How Running Helps Writers Get The Job Done

In his book What I Talk About When I Talk About Running, legendary Japanese writer Haruki Murakami doesn’t spend a lot of time on how running influences his writing. But in the first chapter, he writes:

As long as I can run a certain distance, that’s all I care about. Sometimes I run fast when I feel like it, but if I increase the pace I shorten the amount of time I run, the point being to let the exhilaration I feel at the end of each run carry over to the next day. This is the same sort of tack I find necessary when writing a novel. I stop every day right at the point where I feel I can write more. Do that, and the next day’s work goes surprisingly smoothly. I think Ernest Hemingway did something like that. To keep on going, you have to keep up the rhythm. This is the important thing for long-term projects. Once you set the pace, the rest will follow. The problem is getting the flywheel to spin at a set speed—and to get to that point takes as much concentration and effort as you can manage.

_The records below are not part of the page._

(** X14.  A previous value of zero drives the signals to their extremes.
    With two fuel rows or more, a previous jet-fuel price of zero gives
    HIGH_HEDGE when the latest price is positive, LOW_HEDGE when it is
    negative and MONITOR when it is zero too; a previous USD/INR rate of
    zero gives HIGH_VOLATILITY unless the latest rate is zero too, which
    gives STABLE. *)
Theorem zero_previous_drives_the_signals
    (latest_fuel previous_fuel : FuelRow) (fuel_rest : FuelFrame)
    (latest_currency previous_currency : CurrencyRow)
    (currency_rest : CurrencyFrame) (jet usd : Q) :
  is_zero (jet_fuel previous_fuel) ->
  is_zero (usd_inr previous_currency) ->
  jet_fuel latest_fuel = Fin jet ->
  usd_inr latest_currency = Fin usd ->
  exists changes,
    calculate_price_changes (latest_fuel :: previous_fuel :: fuel_rest)
      (latest_currency :: previous_currency :: currency_rest) = Ok changes
    /\ fuel_hedging_analysis changes
       = match (jet ?= 0)%Q with
         | Gt => HIGH_HEDGE
         | Lt => LOW_HEDGE
         | Eq => MONITOR
         end
    /\ currency_hedging_analysis changes
       = match (usd ?= 0)%Q with
         | Eq => STABLE
         | _ => HIGH_VOLATILITY
         end.
Proof.
  intros Zf Zc Hj Hu.
  eexists. split; [apply calculate_price_changes_two_two |].
  unfold fuel_hedging_analysis, currency_hedging_analysis, changes_get.
  destruct (jet_fuel previous_fuel) as [pj | | |] eqn:Ej; try contradiction.
  destruct (usd_inr previous_currency) as [pu | | |] eqn:Eu; try contradiction.
  simpl in Zf, Zc. split.
  - rewrite lookup_insert_ne by discriminate.
    rewrite lookup_insert_ne by discriminate.
    rewrite lookup_insert_ne by discriminate.
    rewrite lookup_insert_ne by discriminate.
    rewrite lookup_insert_ne by discriminate.
    rewrite lookup_insert_ne by discriminate.
    rewrite lookup_insert_eq. simpl.
    rewrite Hj, (pct_change_over_zero jet pj Zf).
    destruct (jet ?= 0)%Q; reflexivity.
  - rewrite lookup_insert_ne by discriminate.
    rewrite lookup_insert_ne by discriminate.
    rewrite lookup_insert_ne by discriminate.
    rewrite lookup_insert_eq. simpl.
    rewrite Hu, (pct_change_over_zero usd pu Zc).
    destruct (usd ?= 0)%Q; reflexivity.
Qed.

(** The older jet-fuel price and USD/INR rate are zero, the latest are
    2.55 and 88.5: HIGH_HEDGE and HIGH_VOLATILITY. *)
Lemma zero_previous_drives_the_signals_witness :
  exists changes,
    calculate_price_changes
      [mkFuelRow 30 (Fin 2.55) (Fin 65.00) (Fin 61.00);
       mkFuelRow 20 (Fin 0) (Fin 64.10) (Fin 60.20)]
      [mkCurrencyRow 30 (Fin 88.5) (Fin 103.10) (Fin 118.20) (Fin 0.571);
       mkCurrencyRow 20 (Fin 0) (Fin 103.00) (Fin 118.00) (Fin 0.572)]
    = Ok changes
    /\ fuel_hedging_analysis changes = HIGH_HEDGE
    /\ currency_hedging_analysis changes = HIGH_VOLATILITY.
Proof.
  apply (zero_previous_drives_the_signals
           (mkFuelRow 30 (Fin 2.55) (Fin 65.00) (Fin 61.00))
           (mkFuelRow 20 (Fin 0) (Fin 64.10) (Fin 60.20)) []
           (mkCurrencyRow 30 (Fin 88.5) (Fin 103.10) (Fin 118.20) (Fin 0.571))
           (mkCurrencyRow 20 (Fin 0) (Fin 103.00) (Fin 118.00) (Fin 0.572)) []
           2.55 88.5); reflexivity.
Defined.

(** ** Data freshness *)

Lemma total_seconds_lt (age : Z) (n : Z) :
  Qltb (total_seconds age) (n # 1) = true <-> age < n * 1000000.
Proof.
  rewrite Qltb_lt. unfold total_seconds, Qlt. simpl. lia.
Qed.
(** * nsw-rent-vs-buy: the affordability engine of [map_app.js]

    A shallow embedding of the computational core of the [HousingCostMap]
    class: the mortgage model ([_calculateMortgage]), the per-postcode
    recompute pass ([_updateAllRatios], [_calculateQuartilePayments]), the
    table projection and its default order ([_prepareAndRenderTable]), the
    column sort ([_sortColumn]) and the search filter ([_filterTable]).

    Numbers.  A JavaScript number is an IEEE-754 double.  Throughout this
    development a finite double is idealised as a real number: arithmetic is
    exact, there is no rounding, overflow or signed zero.  The non-finite
    values the engine itself manufactures or can meet in a comparator
    ([Infinity], [-Infinity], [NaN]) are kept as separate constructors where
    the code can observe them.  [Math.pow] is the real power function, which
    is what it computes on a positive base.

    A quotient by zero, which JavaScript answers with an infinity or [NaN]
    (a term of 0 years at a rate of 0), is not modelled either.

    Where rounding decides a property, the mortgage model is given a second
    time on the binary64 numbers themselves (module [Binary64]). *)

From Stdlib Require Import PrimFloat.
From Stdlib Require Import Reals Lra Psatz ZArith Bool List String Ascii.
From Stdlib Require Import Permutation Sorted.
From Stdlib Require OrderedTypeEx.
Import ListNotations.

Open Scope string_scope.
Open Scope R_scope.

(* ================================================================== *)
(** * Part I.  The embedding                                            *)
(* ================================================================== *)

(** ** Comparisons on numbers, as booleans *)

Definition Rle_bool (x y : R) : bool := if Rle_dec x y then true else false.
Definition Rlt_bool (x y : R) : bool := if Rlt_dec x y then true else false.
Definition Req_bool (x y : R) : bool := if Req_dec_T x y then true else false.

(** ** JavaScript values held in object properties *)

(** What a computed property of an area record, or a cell of a table row,
    can hold: nothing yet ([undefined]), [null], a finite number, or the
    literal [Infinity]. *)
Inductive value : Type :=
| Undefined
| Null
| Num (x : R)
| Infinity.

(** The result of arithmetic inside a comparator. *)
Inductive number : Type :=
| Fin (x : R)
| PosInfinity
| NegInfinity
| NaN.

(** [ToNumber]: [undefined] becomes [NaN], [null] becomes [0]. *)
Definition ToNumber (v : value) : number :=
  match v with
  | Undefined => NaN
  | Null => Fin 0
  | Num x => Fin x
  | Infinity => PosInfinity
  end.

(** [v == null]: true of [null] and [undefined] only. *)
Definition loosely_null (v : value) : bool :=
  match v with
  | Undefined | Null => true
  | _ => false
  end.

(** [v ?? d]. *)
Definition nullish_coalesce (v d : value) : value :=
  if loosely_null v then d else v.

(** [a - b] on numbers. *)
Definition number_sub (a b : number) : number :=
  match a, b with
  | NaN, _ | _, NaN => NaN
  | Fin x, Fin y => Fin (x - y)
  | PosInfinity, PosInfinity => NaN
  | NegInfinity, NegInfinity => NaN
  | PosInfinity, _ => PosInfinity
  | NegInfinity, _ => NegInfinity
  | Fin _, PosInfinity => NegInfinity
  | Fin _, NegInfinity => PosInfinity
  end.

(** The sign of a real as a number of the same sign times infinity;
    [0 * Infinity] is [NaN]. *)
Definition scale_infinity (positive_infinity : bool) (x : R) : number :=
  if Req_bool x 0 then NaN
  else if Bool.eqb (Rlt_bool 0 x) positive_infinity then PosInfinity
  else NegInfinity.
(** * Player API of [app.js]: a shallow embedding and its verified properties

    [app.js] is an Express application over one Sequelize model, [Player],
    with express-session for identity.  The file holds two revisions of the
    program; the embedding follows the later one (the revision with the
    session middleware, [isAuthenticated] and the profile routes).

    What is modelled, and how:
    - the [players] table is a list of rows in insertion order together with
      the value of the [id] sequence;
    - the session store is a finite map from session identifiers (the value
      carried by the cookie) to the [user] object of the session;
    - a request carries its cookie, its route, its JSON body and the salt
      that [bcrypt.hash] draws while the request is served;
    - a handler is a function from the state before the request to the state
      after it and the response ([res.status(..).json(..)]);
    - an awaited promise either resolves or rejects; the [catch] block of a
      handler turns a rejection into its 500 response.

    Request bodies are well typed: a field is absent ([undefined], [None])
    or holds a value of the JSON type of its column (a string, an integer).
    The table is the one that [sequelize.sync()] creates from the model: its
    columns are the attributes of the model, a value written to an INTEGER
    column must be a 32-bit integer and a string written to a STRING(n)
    column must have at most [n] characters; a statement that PostgreSQL
    refuses rejects the promise of the call.  The loss of the database
    connection is not modelled.  [bcrypt], [JSON.stringify], the [isEmail]
    validator and the order in which PostgreSQL scans the table are
    parameters of the development. *)

From Stdlib Require Import ZArith Ascii String List Bool Lia Permutation.
From stdpp Require Import base option list gmap strings.
Import ListNotations.

Local Open Scope Z_scope.
Local Open Scope string_scope.

(** ** JSON values *)

#[local] Set Warnings "-register-all".

Inductive json : Type :=
| JNull
| JBool (b : bool)
| JNum (n : Z)
| JStr (s : string)
| JArr (items : list json)
| JObj (members : list (string * json)).

(** [has_key k j]: some object inside [j], at any depth, has a member
    named [k]. *)
Fixpoint has_key (k : string) (j : json) : bool :=
  match j with
  | JArr items => existsb (has_key k) items
  | JObj members =>
      existsb (fun m => let '(name, v) := m in String.eqb name k || has_key k v)
              members
  | _ => false
  end.

(** The member [k] of an object ([undefined] is [None]). *)
Fixpoint member (k : string) (members : list (string * json)) : option json :=
  match members with
  | [] => None
  | (name, v) :: rest => if String.eqb name k then Some v else member k rest
  end.

Definition json_of_string (o : option string) : json :=
  match o with Some s => JStr s | None => JNull end.

(** ** JavaScript truthiness on the values of a body *)

(** [!v] is false exactly when [v] is a non-empty string. *)
Definition nonempty (v : option string) : option string :=
  match v with
  | Some s => if String.eqb s "" then None else Some s
  | None => None
  end.

(** [v || d] where [d] may be [null]. *)
Definition js_or (v : option string) (d : option string) : option string :=
  match nonempty v with Some s => Some s | None => d end.

(** [v || d] where [d] is a string. *)
Definition js_or_s (v : option string) (d : string) : string :=
  match nonempty v with Some s => s | None => d end.

(** [v || 0] on a number. *)
Definition js_or_zero (v : option Z) : Z :=
  match v with
  | Some n => if Z.eqb n 0 then 0 else n
  | None => 0
  end.

(** ** The [players] table *)

Module Player.

(** The columns of [sequelize.define("players", ...)]. *)
Record t : Type := mk {
  id : Z;
  username : string;
  email : option string;
  display_name : option string;
  theme : string;
  avatar : option string;
  points : Z;
  coins : Z;
  networking_completed : bool;
  programming_completed : bool;
  systemunit_completed : bool;
  networking_hard_perfect : bool;
  programming_game_unlocked : bool;
  progress : option string;
  password : string
}.

Definition set_email (v : option string) (p : t) : t :=
  mk (id p) (username p) v (display_name p) (theme p) (avatar p) (points p)
     (coins p) (networking_completed p) (programming_completed p)
     (systemunit_completed p) (networking_hard_perfect p)
     (programming_game_unlocked p) (progress p) (password p).

Definition set_display_name (v : option string) (p : t) : t :=
  mk (id p) (username p) (email p) v (theme p) (avatar p) (points p)
     (coins p) (networking_completed p) (programming_completed p)
     (systemunit_completed p) (networking_hard_perfect p)
     (programming_game_unlocked p) (progress p) (password p).

Definition set_theme (v : string) (p : t) : t :=
  mk (id p) (username p) (email p) (display_name p) v (avatar p) (points p)
     (coins p) (networking_completed p) (programming_completed p)
     (systemunit_completed p) (networking_hard_perfect p)
     (programming_game_unlocked p) (progress p) (password p).

Definition set_avatar (v : option string) (p : t) : t :=
  mk (id p) (username p) (email p) (display_name p) (theme p) v (points p)
     (coins p) (networking_completed p) (programming_completed p)
     (systemunit_completed p) (networking_hard_perfect p)
     (programming_game_unlocked p) (progress p) (password p).

Definition set_points (v : Z) (p : t) : t :=
  mk (id p) (username p) (email p) (display_name p) (theme p) (avatar p) v
     (coins p) (networking_completed p) (programming_completed p)
     (systemunit_completed p) (networking_hard_perfect p)
     (programming_game_unlocked p) (progress p) (password p).

Definition set_coins (v : Z) (p : t) : t :=
  mk (id p) (username p) (email p) (display_name p) (theme p) (avatar p)
     (points p) v (networking_completed p) (programming_completed p)
     (systemunit_completed p) (networking_hard_perfect p)
     (programming_game_unlocked p) (progress p) (password p).

Definition set_password (v : string) (p : t) : t :=
  mk (id p) (username p) (email p) (display_name p) (theme p) (avatar p)
     (points p) (coins p) (networking_completed p) (programming_completed p)
     (systemunit_completed p) (networking_hard_perfect p)
     (programming_game_unlocked p) (progress p) v.

(** The attributes of the model, in the order of its definition, as
    [toJSON] lists them. *)
Definition dataValues (p : t) : list (string * json) :=
  [ ("id", JNum (id p));
    ("username", JStr (username p));
    ("email", json_of_string (email p));
    ("display_name", json_of_string (display_name p));
    ("theme", JStr (theme p));
    ("avatar", json_of_string (avatar p));
    ("points", JNum (points p));
    ("coins", JNum (coins p));
    ("networking_completed", JBool (networking_completed p));
    ("programming_completed", JBool (programming_completed p));
    ("systemunit_completed", JBool (systemunit_completed p));
    ("networking_hard_perfect", JBool (networking_hard_perfect p));
    ("programming_game_unlocked", JBool (programming_game_unlocked p));
    ("progress", json_of_string (progress p));
    ("password", JStr (password p)) ].

(** [res.json(player)] for an instance read with every attribute. *)
Definition toJSON (p : t) : json := JObj (dataValues p).

(** [res.json(player)] for an instance read with [attributes: attrs]. *)
Definition toJSON_attributes (attrs : list string) (p : t) : json :=
  JObj (List.filter (fun m => existsb (String.eqb (fst m)) attrs) (dataValues p)).

End Player.

(** The [user] object that [/login] stores in the session. *)
Module User.
Record t : Type := mk { id : Z; username : string }.
End User.

(** The fields that the handlers read from [req.body]. *)
Module Body.
Record t : Type := mk {
  username : option string;
  password : option string;
  email : option string;
  displayName : option string;
  theme : option string;
  avatar : option string;
  currentPassword : option string;
  newPassword : option string;
  points : option Z;
  coins : option Z;
  unlockedLevels : option json
}.

Definition empty : t :=
  mk None None None None None None None None None None None.
End Body.

(** ** Requests, responses, server state *)

Inductive endpoint : Type :=
| POST_create_player
| GET_get_players
| GET_get_posts
| GET_players
| POST_login
| GET_api_current_user
| GET_api_player (username : string)
| POST_api_update_profile
| POST_api_upload_avatar
| POST_api_change_password
| POST_api_delete_account
| POST_api_logout_others
| POST_api_reward
| POST_update_coins
| POST_update_progress.

Record request : Type := mkRequest {
  cookie : option nat;
  route : endpoint;
  body : Body.t;
  salt : string
}.

(** [set_cookie] is the session identifier that the response announces when
    a session has been created for the request. *)
Record response : Type := mkResponse {
  status : Z;
  payload : json;
  set_cookie : option nat
}.

Definition respond (code : Z) (j : json) : response := mkResponse code j None.

Record state : Type := mkState {
  players : list Player.t;
  players_id_seq : Z;
  sessions : gmap nat User.t;
  next_sid : nat
}.

Definition init : state := mkState [] 1 ∅ 0%nat.

Definition set_players (rows : list Player.t) (st : state) : state :=
  mkState rows (players_id_seq st) (sessions st) (next_sid st).

(** An awaited promise. *)
Inductive outcome (A : Type) : Type :=
| Resolved (a : A)
| Rejected.
Arguments Resolved {A} a.
Arguments Rejected {A}.

Definition error (msg : string) : json := JObj [("error", JStr msg)].

(** ** The types of the columns *)

(** [DataTypes.INTEGER] is the [integer] of PostgreSQL: 32 bits, signed.  A
    statement that writes another number is refused. *)
Definition int4 (v : Z) : bool :=
  Z.leb (-2147483648) v && Z.leb v 2147483647.

(** [DataTypes.STRING(n)] is [character varying(n)]: a statement that writes
    a string of more than [n] characters is refused.  The one exception of
    PostgreSQL, a longer string whose excess is blanks only, which it cuts
    to the width, is not modelled: the theorems that state a write are for
    strings within the width. *)
Definition varchar (n : nat) (s : string) : bool :=
  Nat.leb (String.length s) n.

(** The same for a column that may be [null]. *)
Definition varchar_null (n : nat) (o : option string) : bool :=
  match o with
  | Some s => varchar n s
  | None => true
  end.

(** ** Sequelize on the table *)

(** [UPDATE players SET ... WHERE ...]: every row that satisfies [cond] is
    rewritten by [assign].  The list keeps the rows in the order of their
    insertion; the order in which a query without ORDER BY returns them is
    another matter, see [scan_order] below. *)
Definition update_where (cond : Player.t -> bool) (assign : Player.t -> Player.t)
    (rows : list Player.t) : list Player.t :=
  map (fun r => if cond r then assign r else r) rows.

Definition has_username (u : string) (r : Player.t) : bool :=
  String.eqb (Player.username r) u.

Definition has_id (i : Z) (r : Player.t) : bool :=
  Z.eqb (Player.id r) i.

(** [Player.findOne({ where: { username } })].  Sequelize rejects a [where]
    whose value is [undefined]. *)
Definition Player_findOne_username (username : option string)
    (rows : list Player.t) : outcome (option Player.t) :=
  match username with
  | Some u => Resolved (find (has_username u) rows)
  | None => Rejected
  end.

(** [Player.findOne({ where: { id } })]. *)
Definition Player_findOne_id (i : Z) (rows : list Player.t) : option Player.t :=
  find (has_id i) rows.

(** [player.save()] after the assignments to [points] and [coins]: the two
    columns of the row with the primary key of the instance are written,
    unless one of the two numbers is not an INTEGER. *)
Definition Player_save (player : Player.t) (rows : list Player.t)
    : outcome (list Player.t) :=
  if int4 (Player.points player) && int4 (Player.coins player) then
    Resolved
      (update_where (has_id (Player.id player))
         (fun r => Player.set_coins (Player.coins player)
                     (Player.set_points (Player.points player) r))
         rows)
  else Rejected.

(** [player.destroy()]: [DELETE FROM players WHERE id = ...]. *)
Definition Player_destroy (player : Player.t) (rows : list Player.t) : list Player.t :=
  List.filter (fun r => negb (has_id (Player.id player) r)) rows.

(** [sequelize.query("UPDATE players SET coins = :coins WHERE username =
    :username", { replacements })].  A replacement whose value is
    [undefined] makes the call throw before any statement is sent; a number
    that is not an INTEGER makes PostgreSQL refuse the statement, whether or
    not a row has the username. *)
Definition query_update_coins (coins : option Z) (username : string)
    (rows : list Player.t) : outcome (list Player.t) :=
  match coins with
  | Some c =>
      if int4 c then
        Resolved (update_where (has_username username) (Player.set_coins c) rows)
      else Rejected
  | None => Rejected
  end.

(** [sequelize.query("UPDATE players SET coins = :coins, unlocked_levels =
    :unlockedLevels WHERE username = :username", { replacements })].  The
    model declares no [unlocked_levels] attribute, so the table has no such
    column: PostgreSQL refuses the statement for every value of its
    replacements (and Sequelize throws before that when one of them is
    [undefined]). *)
Definition query_update_progress (coins : option Z) (unlockedLevels : option string)
    (username : string) (rows : list Player.t) : outcome (list Player.t) :=
  Rejected.

(** ** express-session *)

(** [req.session.user]: the session named by the cookie, when the store
    holds it; a request without a cookie, or with the cookie of a session
    that the store does not hold, gets a fresh session without [user]. *)
Definition req_session_user (st : state) (c : option nat) : option User.t :=
  match c with
  | Some sid => sessions st !! sid
  | None => None
  end.
(** * Lowering of aten graphs to MIGraphX: [torch_migraphx/dynamo/lower_dynamo.py]

    A shallow embedding of [lower_aten_to_mgx] and [lower_subgraph].  Both are
    sequencing code around collaborators that live elsewhere (the pass manager,
    the partitioner, torch's [ShapeProp], the [MGXInterpreter], [migraphx.save],
    [MGXModule]).  The collaborators are parameters of the development; the
    sequencing, the keyword handling, the in-place substitution of children and
    the propagation of exceptions are modelled from the source. *)

From stdpp Require Import base decidable option list strings gmap functions pretty.

Set Default Proof Using "Type".

(** ** Python values that travel through [**kwargs]

    The options this file reads are flags and a file name; [None], booleans,
    integers and strings are the values modelled. *)

Inductive PyVal :=
| PyNone
| PyBool (b : bool)
| PyInt (z : Z)
| PyStr (s : string).

Global Instance PyVal_eq_dec : EqDecision PyVal.
Proof. solve_decision. Defined.

(** [bool(v)]: what [if v:] tests. *)
Definition py_truthy (v : PyVal) : bool :=
  match v with
  | PyNone => false
  | PyBool b => b
  | PyInt z => negb (Z.eqb z 0)
  | PyStr s => negb (String.eqb s "")
  end.

(** [str(z)] for an integer, as a decimal numeral. *)
Definition py_str_int (z : Z) : string :=
  match z with
  | Z0 => "0"
  | Zpos p => pretty (Npos p)
  | Zneg p => "-" +:+ pretty (Npos p)
  end.

(** [format(v, '')], the conversion an f-string field [{v}] applies. *)
Definition py_str (v : PyVal) : string :=
  match v with
  | PyNone => "None"
  | PyBool true => "True"
  | PyBool false => "False"
  | PyInt z => py_str_int z
  | PyStr s => s
  end.

(** The keyword dictionary [kwargs]. *)
Abbreviation Kwargs := (gmap string PyVal).

(** [kwargs[key] if key in kwargs else dflt] *)
Definition kwargs_get (key : string) (dflt : PyVal) (kwargs : Kwargs) : PyVal :=
  match kwargs !! key with
  | Some v => v
  | None => dflt
  end.

(** Object identities of graph modules. *)
Definition loc := nat.

Section Model.

Context {Graph Tensor Program E : Type}.

(** ** Data model *)

(** Modelled from the spec: [MGXModule] (torch_migraphx/fx/mgx_module.py) is the
    compiled module wrapper; it is built from a compiled program, the list of
    input names and the precision-reduction flag, and keeps the three as they
    were passed to its constructor. *)
Record MGXModule := mkMGXModule {
  program : Program;
  input_names : list string;
  quantize_fp16 : PyVal
}.

(** Modelled from the spec: a wrapper is marked for reduced-precision execution
    when its [quantize_fp16] flag is true. *)
Definition reduced_precision (m : MGXModule) : bool := py_truthy (quantize_fp16 m).

(** What a slot of [_modules] holds: a reference to a graph module (a
    subgraph of the partition) or a compiled wrapper. *)
Inductive Child :=
| Subgraph (l : loc)
| Compiled (m : MGXModule).

Definition is_compiled (c : Child) : bool :=
  match c with
  | Subgraph _ => false
  | Compiled _ => true
  end.

(** A [torch.fx.GraphModule] object: its graph (nodes with their metadata) and
    its ordered dictionary [_modules] of named children. *)
Record GraphModule := mkGraphModule {
  graph : Graph;
  modules : list (string * Child)
}.

(** The store of graph module objects.  References never dangle in Python, so
    the store is total. *)
Definition Heap : Type := loc -> GraphModule.

(** What the two functions do to the outside, oldest first: the calls of
    [print_graph_info] and the files written by [migraphx.save], together with
    the calls [lower_aten_to_mgx] makes to the pass manager and to
    [lower_subgraph], with the arguments they receive. *)
Inductive Event :=
| EvPrintGraphInfo (name : string) (mod_ : Child) (inputs : list Tensor)
| EvRunAtenPasses (gm : loc) (inputs : list Tensor) (verbose : PyVal)
| EvLowerSubgraph (module : loc) (inputs : list Tensor) (kwargs : Kwargs)
| EvSave (prog : Program) (file : string).

Record World := mkWorld {
  heap : Heap;
  trace : list Event
}.

(** Exceptions: the two the Python runtime and torch raise on the paths of
    this file, and whatever a collaborator raises. *)
Inductive Exn :=
| TypeError (msg : string)
| AttributeError (msg : string)
| Raised (e : E).

(** ** State and exceptions *)

Definition M (A : Type) : Type := World -> World * (Exn + A).

Definition ret {A} (a : A) : M A := fun w => (w, inr a).

Definition raise {A} (e : Exn) : M A := fun w => (w, inl e).

Definition bind {A B} (m : M A) (k : A -> M B) : M B :=
  fun w =>
    match m w with
    | (w', inl e) => (w', inl e)
    | (w', inr a) => k a w'
    end.

Definition emit (ev : Event) : M unit :=
  fun w => ({| heap := heap w; trace := trace w ++ [ev] |}, inr tt).

(** Lifts a collaborator that reads the store. *)
Definition call {A} (f : Heap -> E + A) : M A :=
  fun w =>
    match f (heap w) with
    | inl e => (w, inl (Raised e))
    | inr a => (w, inr a)
    end.

Definition when (b : bool) (m : M unit) : M unit := if b then m else ret tt.

(** ** Pieces of the two functions that involve no collaborator *)

(** [print_graph_info(name, mod, inputs)] *)
Definition print_graph_info (name : string) (mod_ : Child) (inputs : list Tensor) : M unit :=
  emit (EvPrintGraphInfo name mod_ inputs).

(** [f"{kwargs['name']}.mxr" if 'name' in kwargs else "prog.mxr"] *)
Definition mxr_name (kwargs : Kwargs) : string :=
  match kwargs !! "name" with
  | Some v => py_str v +:+ ".mxr"
  | None => "prog.mxr"
  end.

This past fall, I taught a trail running and writing workshop in Montana. Every day, we talked about writing and creativity in the morning, then went for a trail run, and came back and talked about writing and creativity in the evening. In the weeks leading up to the workshop, I asked a few friends who write professionally how running affects their work. I got some interesting answers, and I later asked people on Instagram the same question. I heard from journalists, fiction writers, poets, cartoonists, songwriters, and other creatives, and I loved reading their answers—some of which parallel my own usage of running as a creative catalyst (and mental health tool), and some completely different. Here they are:

chart of mental noise vs distance of run
(Illustration: Brendan Leonard)

Running is to my writing what a rest day is to my running. I don’t see the benefit in real time but I’ve come to appreciate the role it plays.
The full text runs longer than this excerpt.